» The problem:
Search the entries for the word "Hout" and report each line that has it.

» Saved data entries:
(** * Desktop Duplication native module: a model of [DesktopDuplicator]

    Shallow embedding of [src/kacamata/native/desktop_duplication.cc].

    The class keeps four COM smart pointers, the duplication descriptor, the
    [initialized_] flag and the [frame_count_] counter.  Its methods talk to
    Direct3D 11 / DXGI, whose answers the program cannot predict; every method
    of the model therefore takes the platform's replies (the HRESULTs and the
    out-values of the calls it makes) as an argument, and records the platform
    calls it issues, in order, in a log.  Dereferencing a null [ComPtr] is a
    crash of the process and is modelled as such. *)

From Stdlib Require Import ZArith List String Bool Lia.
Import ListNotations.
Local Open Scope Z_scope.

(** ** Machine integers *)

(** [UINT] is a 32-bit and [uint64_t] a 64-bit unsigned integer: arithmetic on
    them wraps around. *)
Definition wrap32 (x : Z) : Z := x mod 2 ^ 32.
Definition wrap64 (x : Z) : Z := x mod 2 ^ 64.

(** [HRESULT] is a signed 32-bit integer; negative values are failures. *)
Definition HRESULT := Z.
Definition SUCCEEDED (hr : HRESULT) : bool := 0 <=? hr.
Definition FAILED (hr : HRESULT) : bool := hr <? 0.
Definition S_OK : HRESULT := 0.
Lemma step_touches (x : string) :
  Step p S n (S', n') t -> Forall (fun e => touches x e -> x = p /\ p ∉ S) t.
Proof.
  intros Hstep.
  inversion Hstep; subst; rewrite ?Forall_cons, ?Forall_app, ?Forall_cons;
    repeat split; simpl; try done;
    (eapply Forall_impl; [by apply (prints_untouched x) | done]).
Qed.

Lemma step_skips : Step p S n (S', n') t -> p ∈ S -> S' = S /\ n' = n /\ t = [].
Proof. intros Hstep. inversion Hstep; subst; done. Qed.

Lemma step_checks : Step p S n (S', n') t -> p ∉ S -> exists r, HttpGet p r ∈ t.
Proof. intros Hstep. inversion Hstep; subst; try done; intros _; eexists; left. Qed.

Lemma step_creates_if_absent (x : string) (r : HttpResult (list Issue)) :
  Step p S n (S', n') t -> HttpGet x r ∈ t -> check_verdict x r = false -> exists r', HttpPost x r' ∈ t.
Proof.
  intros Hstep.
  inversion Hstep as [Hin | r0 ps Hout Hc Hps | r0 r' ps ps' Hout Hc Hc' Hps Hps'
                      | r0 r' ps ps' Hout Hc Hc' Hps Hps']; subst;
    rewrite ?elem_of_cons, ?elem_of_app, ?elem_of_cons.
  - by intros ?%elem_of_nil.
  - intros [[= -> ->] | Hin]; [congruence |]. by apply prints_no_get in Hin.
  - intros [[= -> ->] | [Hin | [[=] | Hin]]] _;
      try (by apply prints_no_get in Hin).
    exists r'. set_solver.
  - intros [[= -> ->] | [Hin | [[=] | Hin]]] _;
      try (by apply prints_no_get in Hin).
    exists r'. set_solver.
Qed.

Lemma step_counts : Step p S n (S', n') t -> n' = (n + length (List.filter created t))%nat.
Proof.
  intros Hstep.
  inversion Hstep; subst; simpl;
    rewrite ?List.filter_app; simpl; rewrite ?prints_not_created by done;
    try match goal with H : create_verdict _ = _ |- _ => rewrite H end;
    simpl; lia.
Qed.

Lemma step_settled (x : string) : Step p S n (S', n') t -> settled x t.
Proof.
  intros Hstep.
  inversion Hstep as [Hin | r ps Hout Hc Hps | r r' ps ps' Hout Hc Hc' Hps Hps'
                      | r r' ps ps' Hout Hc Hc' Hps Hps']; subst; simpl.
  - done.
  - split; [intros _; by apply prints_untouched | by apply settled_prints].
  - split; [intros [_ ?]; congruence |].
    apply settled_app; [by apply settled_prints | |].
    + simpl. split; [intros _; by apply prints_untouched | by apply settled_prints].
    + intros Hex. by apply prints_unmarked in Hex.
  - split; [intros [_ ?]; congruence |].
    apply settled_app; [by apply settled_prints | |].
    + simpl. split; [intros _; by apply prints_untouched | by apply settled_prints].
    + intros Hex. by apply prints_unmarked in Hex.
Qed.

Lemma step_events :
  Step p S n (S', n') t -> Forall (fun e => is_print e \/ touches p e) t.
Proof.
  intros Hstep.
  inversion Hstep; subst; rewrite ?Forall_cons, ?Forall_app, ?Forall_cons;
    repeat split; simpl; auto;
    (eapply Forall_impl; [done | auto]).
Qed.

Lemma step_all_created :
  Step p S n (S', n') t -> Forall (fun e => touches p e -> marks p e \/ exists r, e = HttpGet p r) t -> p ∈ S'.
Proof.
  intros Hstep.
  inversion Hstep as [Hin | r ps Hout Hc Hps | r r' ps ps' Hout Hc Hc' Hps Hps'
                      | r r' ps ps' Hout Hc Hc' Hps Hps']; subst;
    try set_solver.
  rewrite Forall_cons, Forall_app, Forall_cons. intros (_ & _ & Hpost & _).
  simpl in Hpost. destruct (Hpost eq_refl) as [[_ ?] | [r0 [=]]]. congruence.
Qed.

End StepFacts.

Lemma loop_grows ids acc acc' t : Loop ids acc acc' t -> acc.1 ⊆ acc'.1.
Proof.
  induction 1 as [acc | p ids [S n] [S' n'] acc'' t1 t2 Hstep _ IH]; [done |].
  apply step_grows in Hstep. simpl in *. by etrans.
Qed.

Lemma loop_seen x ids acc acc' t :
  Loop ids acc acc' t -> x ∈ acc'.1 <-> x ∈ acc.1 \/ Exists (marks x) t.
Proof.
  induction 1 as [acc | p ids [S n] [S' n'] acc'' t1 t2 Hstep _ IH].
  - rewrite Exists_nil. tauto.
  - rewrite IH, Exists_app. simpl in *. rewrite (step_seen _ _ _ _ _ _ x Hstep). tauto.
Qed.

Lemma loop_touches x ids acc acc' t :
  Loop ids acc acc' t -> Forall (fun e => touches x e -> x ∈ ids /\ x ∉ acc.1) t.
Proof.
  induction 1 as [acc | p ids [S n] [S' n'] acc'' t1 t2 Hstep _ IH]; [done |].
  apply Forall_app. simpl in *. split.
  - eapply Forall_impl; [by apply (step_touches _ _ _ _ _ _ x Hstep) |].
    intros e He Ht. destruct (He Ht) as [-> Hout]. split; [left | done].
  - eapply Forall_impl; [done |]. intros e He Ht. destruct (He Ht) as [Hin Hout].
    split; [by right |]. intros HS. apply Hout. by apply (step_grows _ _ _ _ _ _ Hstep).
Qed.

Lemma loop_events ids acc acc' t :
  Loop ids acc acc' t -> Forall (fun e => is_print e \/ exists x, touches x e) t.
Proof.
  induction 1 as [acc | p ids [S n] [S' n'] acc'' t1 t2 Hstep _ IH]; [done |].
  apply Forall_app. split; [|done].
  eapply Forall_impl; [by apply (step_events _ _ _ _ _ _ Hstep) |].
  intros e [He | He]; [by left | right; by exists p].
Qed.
...
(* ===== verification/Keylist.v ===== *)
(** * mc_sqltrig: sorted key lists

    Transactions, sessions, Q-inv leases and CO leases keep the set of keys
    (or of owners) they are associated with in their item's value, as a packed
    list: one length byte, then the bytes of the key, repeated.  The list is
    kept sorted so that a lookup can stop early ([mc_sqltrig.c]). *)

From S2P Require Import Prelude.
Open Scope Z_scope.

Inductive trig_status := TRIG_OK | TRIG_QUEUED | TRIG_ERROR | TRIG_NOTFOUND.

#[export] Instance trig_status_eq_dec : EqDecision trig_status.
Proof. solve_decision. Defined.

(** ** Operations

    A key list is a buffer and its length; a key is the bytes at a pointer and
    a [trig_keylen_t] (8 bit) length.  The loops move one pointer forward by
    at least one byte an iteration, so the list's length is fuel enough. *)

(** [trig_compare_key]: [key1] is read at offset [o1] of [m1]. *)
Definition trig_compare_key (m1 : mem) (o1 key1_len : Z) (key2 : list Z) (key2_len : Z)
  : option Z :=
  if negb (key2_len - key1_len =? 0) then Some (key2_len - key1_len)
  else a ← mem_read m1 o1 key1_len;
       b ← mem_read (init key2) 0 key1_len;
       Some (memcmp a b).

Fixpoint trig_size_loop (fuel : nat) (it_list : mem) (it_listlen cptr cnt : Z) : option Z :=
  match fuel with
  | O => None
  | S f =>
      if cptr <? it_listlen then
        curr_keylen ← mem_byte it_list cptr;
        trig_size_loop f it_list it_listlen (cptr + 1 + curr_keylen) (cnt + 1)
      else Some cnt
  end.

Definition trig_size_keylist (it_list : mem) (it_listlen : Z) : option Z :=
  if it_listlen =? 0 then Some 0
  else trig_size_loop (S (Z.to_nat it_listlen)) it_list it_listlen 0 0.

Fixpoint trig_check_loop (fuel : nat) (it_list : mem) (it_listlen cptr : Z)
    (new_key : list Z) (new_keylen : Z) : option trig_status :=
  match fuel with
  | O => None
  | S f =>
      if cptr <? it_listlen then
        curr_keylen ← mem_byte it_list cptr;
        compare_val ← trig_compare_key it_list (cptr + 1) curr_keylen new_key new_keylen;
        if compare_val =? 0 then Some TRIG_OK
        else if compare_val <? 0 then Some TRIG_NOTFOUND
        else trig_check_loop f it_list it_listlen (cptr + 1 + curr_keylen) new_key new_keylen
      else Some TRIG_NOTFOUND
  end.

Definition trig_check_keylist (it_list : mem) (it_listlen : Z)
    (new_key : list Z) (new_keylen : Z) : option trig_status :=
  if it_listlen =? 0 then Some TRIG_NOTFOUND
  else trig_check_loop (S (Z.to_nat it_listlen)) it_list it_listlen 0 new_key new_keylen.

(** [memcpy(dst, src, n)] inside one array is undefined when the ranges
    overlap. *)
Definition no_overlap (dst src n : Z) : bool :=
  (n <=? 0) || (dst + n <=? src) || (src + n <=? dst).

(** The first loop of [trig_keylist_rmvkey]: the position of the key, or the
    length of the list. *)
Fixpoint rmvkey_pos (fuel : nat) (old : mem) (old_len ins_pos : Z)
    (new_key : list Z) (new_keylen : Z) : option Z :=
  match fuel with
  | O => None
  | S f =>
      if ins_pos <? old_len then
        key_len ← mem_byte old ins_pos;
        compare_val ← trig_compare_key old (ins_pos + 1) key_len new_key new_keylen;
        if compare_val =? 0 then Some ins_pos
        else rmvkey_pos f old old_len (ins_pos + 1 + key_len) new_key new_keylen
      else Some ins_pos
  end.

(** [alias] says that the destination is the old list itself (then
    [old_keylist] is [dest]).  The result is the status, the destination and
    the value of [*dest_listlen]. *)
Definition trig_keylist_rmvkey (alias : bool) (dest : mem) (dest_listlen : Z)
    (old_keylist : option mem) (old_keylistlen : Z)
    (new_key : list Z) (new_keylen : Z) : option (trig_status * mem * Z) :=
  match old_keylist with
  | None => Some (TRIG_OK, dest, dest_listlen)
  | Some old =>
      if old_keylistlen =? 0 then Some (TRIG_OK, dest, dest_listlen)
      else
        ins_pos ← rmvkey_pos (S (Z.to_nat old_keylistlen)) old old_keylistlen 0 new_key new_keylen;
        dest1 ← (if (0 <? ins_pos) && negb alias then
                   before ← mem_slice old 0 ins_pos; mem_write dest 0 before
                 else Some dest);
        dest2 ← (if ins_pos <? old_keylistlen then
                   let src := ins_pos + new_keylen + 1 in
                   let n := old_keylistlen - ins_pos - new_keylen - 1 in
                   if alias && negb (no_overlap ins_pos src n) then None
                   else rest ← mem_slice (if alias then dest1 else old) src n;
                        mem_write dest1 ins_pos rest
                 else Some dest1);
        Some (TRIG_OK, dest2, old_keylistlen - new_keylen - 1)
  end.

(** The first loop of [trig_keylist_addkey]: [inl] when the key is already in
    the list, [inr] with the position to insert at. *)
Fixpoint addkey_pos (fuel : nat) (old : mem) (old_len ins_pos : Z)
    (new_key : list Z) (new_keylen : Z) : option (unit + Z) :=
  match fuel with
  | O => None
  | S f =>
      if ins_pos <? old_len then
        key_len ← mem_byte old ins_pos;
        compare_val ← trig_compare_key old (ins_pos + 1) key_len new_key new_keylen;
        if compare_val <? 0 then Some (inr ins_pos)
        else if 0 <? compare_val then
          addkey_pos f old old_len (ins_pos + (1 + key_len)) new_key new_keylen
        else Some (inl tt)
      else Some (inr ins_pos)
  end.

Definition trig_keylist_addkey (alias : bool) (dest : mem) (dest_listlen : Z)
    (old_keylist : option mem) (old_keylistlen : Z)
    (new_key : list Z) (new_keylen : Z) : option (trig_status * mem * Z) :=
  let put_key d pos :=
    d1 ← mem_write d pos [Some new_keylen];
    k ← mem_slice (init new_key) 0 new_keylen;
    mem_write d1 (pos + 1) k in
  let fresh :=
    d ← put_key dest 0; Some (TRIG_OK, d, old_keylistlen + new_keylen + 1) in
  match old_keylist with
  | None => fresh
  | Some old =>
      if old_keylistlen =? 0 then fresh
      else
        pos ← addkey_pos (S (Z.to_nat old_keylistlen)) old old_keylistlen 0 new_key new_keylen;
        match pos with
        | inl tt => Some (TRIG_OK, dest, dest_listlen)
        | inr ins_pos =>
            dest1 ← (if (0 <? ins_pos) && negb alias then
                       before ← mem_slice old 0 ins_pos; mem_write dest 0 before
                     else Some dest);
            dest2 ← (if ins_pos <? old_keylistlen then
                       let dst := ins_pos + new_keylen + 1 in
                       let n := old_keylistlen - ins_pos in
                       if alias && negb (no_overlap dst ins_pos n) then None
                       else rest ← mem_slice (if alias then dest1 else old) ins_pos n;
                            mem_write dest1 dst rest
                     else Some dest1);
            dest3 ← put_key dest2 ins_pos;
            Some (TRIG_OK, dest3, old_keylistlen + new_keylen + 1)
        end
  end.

» Response to the task:
  inversion Hstep as [Hin | r0 ps Hout Hc Hps | r0 r' ps ps' Hout Hc Hc' Hps Hps'
                      | r0 r' ps ps' Hout Hc Hc' Hps Hps']; subst;
  inversion Hstep as [Hin | r ps Hout Hc Hps | r r' ps ps' Hout Hc Hc' Hps Hps'
                      | r r' ps ps' Hout Hc Hc' Hps Hps']; subst; simpl.
  inversion Hstep as [Hin | r ps Hout Hc Hps | r r' ps ps' Hout Hc Hc' Hps Hps'
                      | r r' ps ps' Hout Hc Hc' Hps Hps']; subst;
    intros e He Ht. destruct (He Ht) as [-> Hout]. split; [left | done].
  - eapply Forall_impl; [done |]. intros e He Ht. destruct (He Ht) as [Hin Hout].
    split; [by right |]. intros HS. apply Hout. by apply (step_grows _ _ _ _ _ _ Hstep).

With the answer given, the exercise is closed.